DON RUY GOMEZ(s'inclinant jusqu'à terre.)
Merci, Altesse !(Il appelle ses valets.)
Faites tous honneur au roi mon hôte.
(Les valets entrent avec des flambeaux. Le duc les range sur deux haies jusqu'à la porte du fond. Cependant doña Sol s'approche lentement d'Hernani. Le roi les épie tous deux.)

DOÑA SOL(bas à Hernani.)
Demain, sous ma fenêtre, à minuit, et sans faute.
(Vous frapperez des mains trois fois.)

HERNANI(bas.)
Demain.

DON CARLOS(à part.)
Demain !(Haut à doña Sol vers laquelle il fait un pas avec galanterie.)
Souffrez que pour rentrer je vous offre la main.
(Il lui donne la main et la reconduit à la porte. Elle sort.)

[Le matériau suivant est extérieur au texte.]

(* ===== verification/BufferOps.v ===== *)
(** * bytes.Buffer: each operation on the unread bytes

    What writing, reading and unreading do to a buffer that has read [p], holds
    [s] and has room for [t]. *)

From S2P Require Import Prelude.
From S2P Require Import Slice.
From S2P Require Import Bits.
From S2P Require Import Utf8.
From S2P Require Import Utf8Spec.
From S2P Require Import Utf8Text.
From S2P Require Import Text.
From S2P Require Import StrconvFormat.
From S2P Require Import Buffer.
From S2P Require Import BufferSpec.

(** ** Writing *)

(** The unread bytes are [s]; nothing can be unread. *)
Definition unread_is (s : list Z) (b : Buffer) : Prop := (exists p t, holds b p s t) /\ lastRead b = opInvalid.

Section Writing.
Context (make_ok : Z -> bool) (append_cap : Z -> Z -> Z).
Hypothesis append_cap_ok : forall c n, n <= append_cap c n.
Notation grow := (grow make_ok append_cap).

(** The write operations make room the same way. *)
Lemma wpe_room {A} n (k : Z -> M Buffer A) (Q : A -> Buffer -> Prop) b p s t :
  holds b p s t -> 0 <= n -> lastRead b = opInvalid ->
  (forall m b', grown s n m b' -> lastRead b' = opInvalid -> wp (k m) Q b') ->
  wpe ('(m, ok) <- tryGrowByReslice n ;; m <- (if negb ok then grow n else mret m) ;; k m) Q
    (too_large make_ok (bcap b) n) b.
Proof.
  intros Hh Hn Hr Hk. eapply wpe_call_wp; [by apply (wp_tryGrow n b p s t)|]. intros [m [|]] b1; cbn [negb].
  - intros [Hg Hr1]. apply wpe_bind. cbn. apply wpe_wp, Hk; [done|]. by rewrite Hr1.
  - intros [-> Ht]. eapply wpe_call; [by apply (grow_spec make_ok append_cap append_cap_ok n b p s t)|]. cbn beta.
    intros m' b' [Hg Hr']. apply wpe_wp, Hk; [done|]. destruct Hr' as [-> | ->]; done.
Qed.

Lemma set_lastRead_holds b p s t r E A (k : unit -> M Buffer A) (Q' : A -> Buffer -> Prop) :
  holds b p s t ->
  (forall b', holds b' p s t -> bcap b' = bcap b -> lastRead b' = r -> wpe (k tt) Q' E b') ->
  wpe (mbind (set_lastRead r) k) Q' E b.
Proof. intros Hh Hk. apply wpe_bind. cbn. by apply Hk; [apply holds_lastRead|..]. Qed.

Lemma wp_copy_at m (q : list Z) b s :
  grown s (zlen q) m b -> lastRead b = opInvalid -> wp (copy_at m q) (fun n b' => n = zlen q /\ unread_is (s ++ q) b') b.
Proof.
  intros (p & g & t & Hh & Hg & ->) Hr. pose proof (holds_valid _ _ _ _ Hh) as (H1 & H2 & _). destruct Hh as [Ha Ho Hl Hn].
  rewrite zlen_app in Hl. pose proof (zlen_nonneg p). pose proof (zlen_nonneg s). pose proof (zlen_nonneg q).
  unfold copy_at. wp_steps; [|exfalso; reflect; destruct E; reflect; lia].
  assert (Z.min (blen b - (zlen p + zlen s)) (zlen q) = zlen q) as -> by lia. split; [done|].
  rewrite (take_ge q) by (unfold zlen; lia). split; [|done]. exists p, t.
  assert (Hw : overwrite (zlen p + zlen s) q (array b) = p ++ (s ++ q) ++ t).
  { rewrite Ha, <- app_assoc, app_assoc. rewrite overwrite_app; [by rewrite <- !app_assoc|by rewrite zlen_app|]. unfold zlen in *. lia. }
  split; cbn [array blen isnil off]; [done|done|rewrite zlen_app; lia|]. intros Hn'. specialize (Hn Hn').
  rewrite Hn in Ha. destruct p, s, g, t; try done. change (zlen (@nil Z)) with 0 in *. by rewrite Hw, (zlen_zero q).
Qed.

Lemma write_bytes_spec (q : list Z) b p s t :
  holds b p s t ->
  wpe (write_bytes make_ok append_cap q) (fun r b' => r = (zlen q, None) /\ unread_is (s ++ q) b')
    (too_large make_ok (bcap b) (zlen q)) b.
Proof.
  intros Hh. unfold write_bytes. apply (set_lastRead_holds b p s t); [done|].
  intros b1 Hh1 <- Hr. eapply (wpe_room (zlen q)); [done|apply zlen_nonneg|done|]. intros m b2 Hg Hr2.
  apply wp_bind. eapply wp_mono; [by apply (wp_copy_at m q b2 s)|]. by intros n b' [-> H].
Qed.

Lemma wp_set_byte m c b s :
  grown s 1 m b -> lastRead b = opInvalid ->
  wp (b <- mget ;;
      (if (0 <=? m) && (m <? blen b) then
         mput (MkBuffer (upd (array b) m c) (blen b) (isnil b) (off b) (lastRead b))
       else mpanic IndexOutOfRange) ;; mret (@None error))
    (fun r b' => r = None /\ unread_is (s ++ [c]) b') b.
Proof.
  intros (p & g & t & Hh & Hg & ->) Hr. pose proof (holds_valid _ _ _ _ Hh) as (H1 & H2 & _). destruct Hh as [Ha Ho Hl Hn].
  rewrite zlen_app in Hl. pose proof (zlen_nonneg p). pose proof (zlen_nonneg s).
  destruct g as [|x [|y g]]; try (exfalso; unfold zlen in Hg; cbn in Hg; lia).
  wp_steps; [|exfalso; reflect; destruct E; reflect; lia]. split; [done|]. split; [|done]. exists p, t.
  split; cbn [array blen isnil off]; [|done|rewrite zlen_app; done|].
  - rewrite Ha. unfold upd, zlen. rewrite <- app_assoc. replace (Z.to_nat _) with (length p + (length s + 0))%nat by lia.
    by rewrite !insert_app_r, <- app_assoc.
  - intros Hn'. rewrite (Hn Hn') in Ha. destruct p, s; done.
Qed.

Lemma WriteByte_spec c b p s t :
  holds b p s t ->
  wpe (WriteByte make_ok append_cap c) (fun r b' => r = None /\ unread_is (s ++ [c]) b') (too_large make_ok (bcap b) 1) b.
Proof.
  intros Hh. unfold WriteByte. apply (set_lastRead_holds b p s t); [done|].
  intros b1 Hh1 <- Hr. eapply (wpe_room 1); [done|lia|done|]. intros m b2 Hg Hr2. by apply wp_set_byte.
Qed.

HERNANI(la main dans sa poitrine sur la poignée de sa dague.)
Mon bon poignard !

DON CARLOS(revenant, à part.)
Notre homme a la mine attrapée.(Il prend Hernani à part.)
Je vous ai fait l'honneur de toucher votre épée, Monsieur ; vous me seriez suspect pour cent raisons, Mais le roi don Carlos répugne aux trahisons. Allez. Je daigne encor protéger votre fuite.

DON RUY GOMEZ(revenant et montrant Hernani.)
Qu'est ce seigneur ?

DON CARLOS
Il part. C'est quelqu'un de ma suite.
(Ils sortent avec les valets et les flambeaux. Le duc précédant le roi une cire à la main.)